* Work instructions:
The data that follows should be copied out exactly.

* Source material:
◆ ◆ ◆ ◆ ◆ ◆ ◆

(** * faceRecog: the matching engine and the identity store

    A shallow embedding of [backend/face_service.py] (class [FaceService]),
    [backend/database.py] (class [MongoDB]) and the augmentation endpoint of
    [backend/app.py] ([improve_recognition]).

    - Embeddings are [np.ndarray]s of [float64]: lists of binary64 floats
      ([PrimFloat.float]), with IEEE 754 arithmetic and comparisons.
    - Python exceptions are values of [exn]; a computation that may raise
      returns a [res].
    - The MongoDB collections are lists of documents in insertion order; the
      operations of the driver thread the store explicitly (monad [M]), and
      the effects done before an exception is raised are kept.
    - DeepFace and the file system are collaborators of the service: they are
      variables of the section [Service]. *)

From Stdlib Require Import Floats ZArith String Ascii Bool Arith Lia List.
From Stdlib Require Import DecimalString.
Import ListNotations.

Local Open Scope string_scope.
Local Open Scope list_scope.

(** ** Python exceptions and results *)

Inductive exn : Type :=
| ValueError (msg : string)
| FileNotFoundError (msg : string)
| Exception (msg : string)
| PyMongoError (msg : string)
| DuplicateKeyError (msg : string)
| HTTPException (status_code : nat) (detail : string).

(** [str(e)] *)
Definition str_exn (e : exn) : string :=
  match e with
  | ValueError msg | FileNotFoundError msg | Exception msg
  | PyMongoError msg | DuplicateKeyError msg => msg
  | HTTPException _ detail => detail
  end.

Inductive res (A : Type) : Type :=
| Ok (a : A)
| Raise (e : exn).
Arguments Ok {A} a.
Arguments Raise {A} e.

(** [str(n)] for a natural number, as an f-string renders it. *)
Definition str_nat (n : nat) : string := NilEmpty.string_of_uint (Nat.to_uint n).
(** The loop of [query], from any state: the servers are queried in order up
    to the first one that raises, and the reviews appended come from the
    answers of the servers queried. *)
Lemma query_loop_prefix q (srvs : list GerritServer.t) (s : App.t) :
  ∃ (k : nat) (new : list Review.t),
    (k ≤ length srvs)%nat ∧
    trace (for_each srvs (query_body q) s)
      = (λ item, ServerQuery item q) <$> take k srvs ∧
    final (for_each srvs (query_body q) s)
      = App.set_reviews (App.reviews s ++ new) s ∧
    (result (for_each srvs (query_body q) s) = Ret tt → k = length srvs) ∧
    (∀ e, result (for_each srvs (query_body q) s) = Raise e →
       ∃ bad, last (take k srvs) = Some bad ∧
              GerritServer.query bad q = Raise e) ∧
    (∀ rv, rv ∈ new →
       Review.server rv ∈ take k srvs ∧
       ∃ recs, GerritServer.query (Review.server rv) q = Ret recs ∧
               Review.data rv ∈ recs).
Proof.
  revert s. induction srvs as [|item srvs IH]; intros s.
  - exists 0%nat, []. simpl. unfold result, final, trace. simpl.
    split_and!; [done | done | by rewrite app_nil_r, set_reviews_id | done
                | done | by intros rv ?%elem_of_nil].
  - simpl. rewrite run_bind.
    destruct (GerritServer.query item q) as [recs|e] eqn:Hq.
    + rewrite (query_body_ok _ _ _ _ Hq).
      destruct (IH (App.set_reviews (App.reviews s ++ stamped item recs) s))
        as (k & new & Hk & Ht & Hf & Hret & Hraise & Hnew).
      destruct (for_each srvs (query_body q) _) as [[r s2] t2].
      unfold result, final, trace in *. simpl in *.
      exists (S k), (stamped item recs ++ new). simpl.
      split_and!.
      * lia.
      * by rewrite Ht.
      * by rewrite Hf, set_reviews_twice, <- app_assoc.
      * intros Hr. by rewrite (Hret Hr).
      * intros e Hr. destruct (Hraise e Hr) as (bad & Hlast & Hbad).
        exists bad. split; [|done].
        destruct (take k srvs) eqn:Htk; [done|]. by rewrite last_cons, Hlast.
      * intros rv [Hin|Hin]%elem_of_app.
        -- apply list_elem_of_fmap in Hin as (r0 & -> & Hr0). simpl.
           split; [left | by exists recs].
        -- destruct (Hnew rv Hin) as (Hsrv & Hrecs). split; [by right | done].
    + rewrite (query_body_fails _ _ _ _ Hq).
      exists 1%nat, []. unfold result, final, trace. simpl.
      split_and!; [lia | done
                  | by rewrite app_nil_r, set_reviews_id | done | |
                    by intros rv ?%elem_of_nil].
      intros e' [= <-]. by exists item.
Qed.

(** The loop of [query], case by case: every server answers, or there is a
    first server that raises, where the loop stops. *)
Lemma query_loop_cases q (srvs : list GerritServer.t) (s : App.t) :
  (∃ results,
     answers q srvs results ∧
     for_each srvs (query_body q) s
     = (Ret tt,
        App.set_reviews (App.reviews s ++ concatenation srvs results) s,
        (λ item, ServerQuery item q) <$> srvs)) ∨
  (∃ pre bad post e results,
     srvs = pre ++ bad :: post ∧
     answers q pre results ∧
     GerritServer.query bad q = Raise e ∧
     for_each srvs (query_body q) s
     = (Raise e,
        App.set_reviews (App.reviews s ++ concatenation pre results) s,
        (λ item, ServerQuery item q) <$> (pre ++ [bad]))).
Proof.
  revert s. induction srvs as [|item srvs IH]; intros s.
  - left. exists []. split; [by constructor|].
    simpl. unfold concatenation. simpl. by rewrite app_nil_r, set_reviews_id.
  - destruct (GerritServer.query item q) as [recs|e] eqn:Hq.
    + destruct (IH (App.set_reviews (App.reviews s ++ stamped item recs) s))
        as [(results & Hres & Hrun)
           | (pre & bad & post & e & results & -> & Hres & Hbad & Hrun)].
      * left. exists (recs :: results).
        assert (Hall : answers q (item :: srvs) (recs :: results))
          by (by constructor).
        split; [done|]. by apply query_loop_ok.
      * right. exists (item :: pre), bad, post, e, (recs :: results).
        split_and!; [done | by constructor | done |].
        simpl. rewrite run_bind, (query_body_ok _ _ _ _ Hq), Hrun. simpl.
        unfold concatenation. simpl.
        by rewrite set_reviews_twice, <- app_assoc.
    + right. exists [], item, srvs, e, [].
      split_and!; [done | by constructor | done |].
      simpl. rewrite run_bind, (query_body_fails _ _ _ _ Hq).
      unfold concatenation. simpl. by rewrite app_nil_r, set_reviews_id.
Qed.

◆ ◆ ◆ ◆ ◆ ◆ ◆

* The answer:
(** * faceRecog: the matching engine and the identity store

    A shallow embedding of [backend/face_service.py] (class [FaceService]),
    [backend/database.py] (class [MongoDB]) and the augmentation endpoint of
    [backend/app.py] ([improve_recognition]).

    - Embeddings are [np.ndarray]s of [float64]: lists of binary64 floats
      ([PrimFloat.float]), with IEEE 754 arithmetic and comparisons.
    - Python exceptions are values of [exn]; a computation that may raise
      returns a [res].
    - The MongoDB collections are lists of documents in insertion order; the
      operations of the driver thread the store explicitly (monad [M]), and
      the effects done before an exception is raised are kept.
    - DeepFace and the file system are collaborators of the service: they are
      variables of the section [Service]. *)

From Stdlib Require Import Floats ZArith String Ascii Bool Arith Lia List.
From Stdlib Require Import DecimalString.
Import ListNotations.

Local Open Scope string_scope.
Local Open Scope list_scope.

(** ** Python exceptions and results *)

Inductive exn : Type :=
| ValueError (msg : string)
| FileNotFoundError (msg : string)
| Exception (msg : string)
| PyMongoError (msg : string)
| DuplicateKeyError (msg : string)
| HTTPException (status_code : nat) (detail : string).

(** [str(e)] *)
Definition str_exn (e : exn) : string :=
  match e with
  | ValueError msg | FileNotFoundError msg | Exception msg
  | PyMongoError msg | DuplicateKeyError msg => msg
  | HTTPException _ detail => detail
  end.

Inductive res (A : Type) : Type :=
| Ok (a : A)
| Raise (e : exn).
Arguments Ok {A} a.
Arguments Raise {A} e.

(** [str(n)] for a natural number, as an f-string renders it. *)
Definition str_nat (n : nat) : string := NilEmpty.string_of_uint (Nat.to_uint n).
(** The loop of [query], from any state: the servers are queried in order up
    to the first one that raises, and the reviews appended come from the
    answers of the servers queried. *)
Lemma query_loop_prefix q (srvs : list GerritServer.t) (s : App.t) :
  ∃ (k : nat) (new : list Review.t),
    (k ≤ length srvs)%nat ∧
    trace (for_each srvs (query_body q) s)
      = (λ item, ServerQuery item q) <$> take k srvs ∧
    final (for_each srvs (query_body q) s)
      = App.set_reviews (App.reviews s ++ new) s ∧
    (result (for_each srvs (query_body q) s) = Ret tt → k = length srvs) ∧
    (∀ e, result (for_each srvs (query_body q) s) = Raise e →
       ∃ bad, last (take k srvs) = Some bad ∧
              GerritServer.query bad q = Raise e) ∧
    (∀ rv, rv ∈ new →
       Review.server rv ∈ take k srvs ∧
       ∃ recs, GerritServer.query (Review.server rv) q = Ret recs ∧
               Review.data rv ∈ recs).
Proof.
  revert s. induction srvs as [|item srvs IH]; intros s.
  - exists 0%nat, []. simpl. unfold result, final, trace. simpl.
    split_and!; [done | done | by rewrite app_nil_r, set_reviews_id | done
                | done | by intros rv ?%elem_of_nil].
  - simpl. rewrite run_bind.
    destruct (GerritServer.query item q) as [recs|e] eqn:Hq.
    + rewrite (query_body_ok _ _ _ _ Hq).
      destruct (IH (App.set_reviews (App.reviews s ++ stamped item recs) s))
        as (k & new & Hk & Ht & Hf & Hret & Hraise & Hnew).
      destruct (for_each srvs (query_body q) _) as [[r s2] t2].
      unfold result, final, trace in *. simpl in *.
      exists (S k), (stamped item recs ++ new). simpl.
      split_and!.
      * lia.
      * by rewrite Ht.
      * by rewrite Hf, set_reviews_twice, <- app_assoc.
      * intros Hr. by rewrite (Hret Hr).
      * intros e Hr. destruct (Hraise e Hr) as (bad & Hlast & Hbad).
        exists bad. split; [|done].
        destruct (take k srvs) eqn:Htk; [done|]. by rewrite last_cons, Hlast.
      * intros rv [Hin|Hin]%elem_of_app.
        -- apply list_elem_of_fmap in Hin as (r0 & -> & Hr0). simpl.
           split; [left | by exists recs].
        -- destruct (Hnew rv Hin) as (Hsrv & Hrecs). split; [by right | done].
    + rewrite (query_body_fails _ _ _ _ Hq).
      exists 1%nat, []. unfold result, final, trace. simpl.
      split_and!; [lia | done
                  | by rewrite app_nil_r, set_reviews_id | done | |
                    by intros rv ?%elem_of_nil].
      intros e' [= <-]. by exists item.
Qed.

(** The loop of [query], case by case: every server answers, or there is a
    first server that raises, where the loop stops. *)
Lemma query_loop_cases q (srvs : list GerritServer.t) (s : App.t) :
  (∃ results,
     answers q srvs results ∧
     for_each srvs (query_body q) s
     = (Ret tt,
        App.set_reviews (App.reviews s ++ concatenation srvs results) s,
        (λ item, ServerQuery item q) <$> srvs)) ∨
  (∃ pre bad post e results,
     srvs = pre ++ bad :: post ∧
     answers q pre results ∧
     GerritServer.query bad q = Raise e ∧
     for_each srvs (query_body q) s
     = (Raise e,
        App.set_reviews (App.reviews s ++ concatenation pre results) s,
        (λ item, ServerQuery item q) <$> (pre ++ [bad]))).
Proof.
  revert s. induction srvs as [|item srvs IH]; intros s.
  - left. exists []. split; [by constructor|].
    simpl. unfold concatenation. simpl. by rewrite app_nil_r, set_reviews_id.
  - destruct (GerritServer.query item q) as [recs|e] eqn:Hq.
    + destruct (IH (App.set_reviews (App.reviews s ++ stamped item recs) s))
        as [(results & Hres & Hrun)
           | (pre & bad & post & e & results & -> & Hres & Hbad & Hrun)].
      * left. exists (recs :: results).
        assert (Hall : answers q (item :: srvs) (recs :: results))
          by (by constructor).
        split; [done|]. by apply query_loop_ok.
      * right. exists (item :: pre), bad, post, e, (recs :: results).
        split_and!; [done | by constructor | done |].
        simpl. rewrite run_bind, (query_body_ok _ _ _ _ Hq), Hrun. simpl.
        unfold concatenation. simpl.
        by rewrite set_reviews_twice, <- app_assoc.
    + right. exists [], item, srvs, e, [].
      split_and!; [done | by constructor | done |].
      simpl. rewrite run_bind, (query_body_fails _ _ _ _ Hq).
      unfold concatenation. simpl. by rewrite app_nil_r, set_reviews_id.
Qed.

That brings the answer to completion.